* **Task inputs**:
+ + +

(* ===== verification/StepsSettle.v ===== *)
(** The write-back of a table in memory, as an interface and for the two tables.

    [Durable] is what the flush and the handlers do with a table that is written
    back: how it is read, which batch an operation writes, which keys it takes off
    the dirty set, which entries it may change.  [settles k cur dur p] says that the
    program [p] leaves the durable entry of [k], now [dur], as the one in memory,
    which is [cur] and stays so.  [Settled] are the laws the proofs on threads
    use; [MailboxAuth] and [HostedBundle] are the two instances. *)
From Stdlib Require Import ZArith Lia Ascii String.
From stdpp Require Import base gmap strings list.
From S2P Require Import Prelude Redb RustStd Config Util Protocol Mailbox Signal State StateFacts StateOps Ws Steps.
From S2P Require Import StepsOrder StepsShape StepsDuties StepsStores.
From S2P Require QueueStore.
From S2P Require FileStore.
From S2P Require MetaStore.

#[global] Instance HostedBundle_equiv : Equiv HostedBundle := eq.

#[global] Instance HostedBundle_equivalence : Equivalence (≡@{HostedBundle}).
Proof. unfold equiv, HostedBundle_equiv. apply _. Qed.

#[global] Instance HostedBundle_leibniz : LeibnizEquiv HostedBundle.
Proof. by intros x y. Qed.

Section Settle.
Context {RD : Redb} {UL : UuidLib} {LS : LibSignal} {HS : Hashing} {B6 : Base64} {JS : Json}.
Context {SV : Serde QueueStore.StoredValue} {SM : Serde FileStore.FileMeta}.
Context {SA : Serde MailboxAuth} {SB : Serde HostedBundle}.

(** ** The interface *)

Class Durable (V : Type) `{Equiv V} := {
  current : AppState → gmap string V;
  durable : AppState → gmap string V;
  dirty : AppState → gset string;
  reads {B : Type} (k : string) (o : op B) : B → option V → Prop;
  batch_of {B : Type} (o : op B) : B → list (string * option V);
  takes {B : Type} (k : string) (o : op B) : Prop;
  fails {B : Type} (o : op B) : B → Prop;
  changes {B : Type} (k : string) (o : op B) : B → Prop;
  marks {B : Type} (k : string) (o : op B) : Prop;
}.

Section Programs.
Context {V : Type} `{Durable V}.

Definition batch_at (k : string) (dur : option V) (batch : list (string * option V)) : option V :=
  foldl (λ d item, if decide (item.1 = k) then item.2 else d) dur batch.

Lemma lookup_batch (m : gmap string V) batch k : MetaStore.apply_batch m batch !! k = batch_at k (m !! k) batch.
Proof.
  unfold MetaStore.apply_batch, batch_at. revert m. induction batch as [|[k' v] l IH]; intros m; [done|].
  cbn [foldl fst snd]. rewrite IH. case_decide as Hk; [subst; by rewrite lookup_partial_alter_eq|].
  by rewrite lookup_partial_alter_ne.
Qed.

Lemma batch_at_snoc k dur batch k' v :
  batch_at k dur (batch ++ [(k', v)]) = if decide (k' = k) then v else batch_at k dur batch.
Proof. unfold batch_at. by rewrite foldl_app. Qed.

Fixpoint settles {A : Type} (k : string) (cur dur : option V) (p : Steps A) : Prop :=
  match p with
  | Done _ => dur ≡ cur
  | Do o rest => ∀ v, reads k o v cur → ¬ fails o v → settles k cur (batch_at k dur (batch_of o v)) (rest v)
  end.

(** A key that is taken off the dirty set is settled by the rest. *)
Fixpoint refreshes {A : Type} (p : Steps A) : Prop :=
  match p with
  | Done _ => True
  | Do o rest => ∀ v, (∀ k, takes k o → ∀ cur dur, settles k cur dur (rest v)) ∧ refreshes (rest v)
  end.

+ + +

* **What is needed**: Restate every record verbatim.

* **Task result**:
(* ===== verification/StepsSettle.v ===== *)
(** The write-back of a table in memory, as an interface and for the two tables.

    [Durable] is what the flush and the handlers do with a table that is written
    back: how it is read, which batch an operation writes, which keys it takes off
    the dirty set, which entries it may change.  [settles k cur dur p] says that the
    program [p] leaves the durable entry of [k], now [dur], as the one in memory,
    which is [cur] and stays so.  [Settled] are the laws the proofs on threads
    use; [MailboxAuth] and [HostedBundle] are the two instances. *)
From Stdlib Require Import ZArith Lia Ascii String.
From stdpp Require Import base gmap strings list.
From S2P Require Import Prelude Redb RustStd Config Util Protocol Mailbox Signal State StateFacts StateOps Ws Steps.
From S2P Require Import StepsOrder StepsShape StepsDuties StepsStores.
From S2P Require QueueStore.
From S2P Require FileStore.
From S2P Require MetaStore.

#[global] Instance HostedBundle_equiv : Equiv HostedBundle := eq.

#[global] Instance HostedBundle_equivalence : Equivalence (≡@{HostedBundle}).
Proof. unfold equiv, HostedBundle_equiv. apply _. Qed.

#[global] Instance HostedBundle_leibniz : LeibnizEquiv HostedBundle.
Proof. by intros x y. Qed.

Section Settle.
Context {RD : Redb} {UL : UuidLib} {LS : LibSignal} {HS : Hashing} {B6 : Base64} {JS : Json}.
Context {SV : Serde QueueStore.StoredValue} {SM : Serde FileStore.FileMeta}.
Context {SA : Serde MailboxAuth} {SB : Serde HostedBundle}.

(** ** The interface *)

Class Durable (V : Type) `{Equiv V} := {
  current : AppState → gmap string V;
  durable : AppState → gmap string V;
  dirty : AppState → gset string;
  reads {B : Type} (k : string) (o : op B) : B → option V → Prop;
  batch_of {B : Type} (o : op B) : B → list (string * option V);
  takes {B : Type} (k : string) (o : op B) : Prop;
  fails {B : Type} (o : op B) : B → Prop;
  changes {B : Type} (k : string) (o : op B) : B → Prop;
  marks {B : Type} (k : string) (o : op B) : Prop;
}.

Section Programs.
Context {V : Type} `{Durable V}.

Definition batch_at (k : string) (dur : option V) (batch : list (string * option V)) : option V :=
  foldl (λ d item, if decide (item.1 = k) then item.2 else d) dur batch.

Lemma lookup_batch (m : gmap string V) batch k : MetaStore.apply_batch m batch !! k = batch_at k (m !! k) batch.
Proof.
  unfold MetaStore.apply_batch, batch_at. revert m. induction batch as [|[k' v] l IH]; intros m; [done|].
  cbn [foldl fst snd]. rewrite IH. case_decide as Hk; [subst; by rewrite lookup_partial_alter_eq|].
  by rewrite lookup_partial_alter_ne.
Qed.

Lemma batch_at_snoc k dur batch k' v :
  batch_at k dur (batch ++ [(k', v)]) = if decide (k' = k) then v else batch_at k dur batch.
Proof. unfold batch_at. by rewrite foldl_app. Qed.

Fixpoint settles {A : Type} (k : string) (cur dur : option V) (p : Steps A) : Prop :=
  match p with
  | Done _ => dur ≡ cur
  | Do o rest => ∀ v, reads k o v cur → ¬ fails o v → settles k cur (batch_at k dur (batch_of o v)) (rest v)
  end.

(** A key that is taken off the dirty set is settled by the rest. *)
Fixpoint refreshes {A : Type} (p : Steps A) : Prop :=
  match p with
  | Done _ => True
  | Do o rest => ∀ v, (∀ k, takes k o → ∀ cur dur, settles k cur dur (rest v)) ∧ refreshes (rest v)
  end.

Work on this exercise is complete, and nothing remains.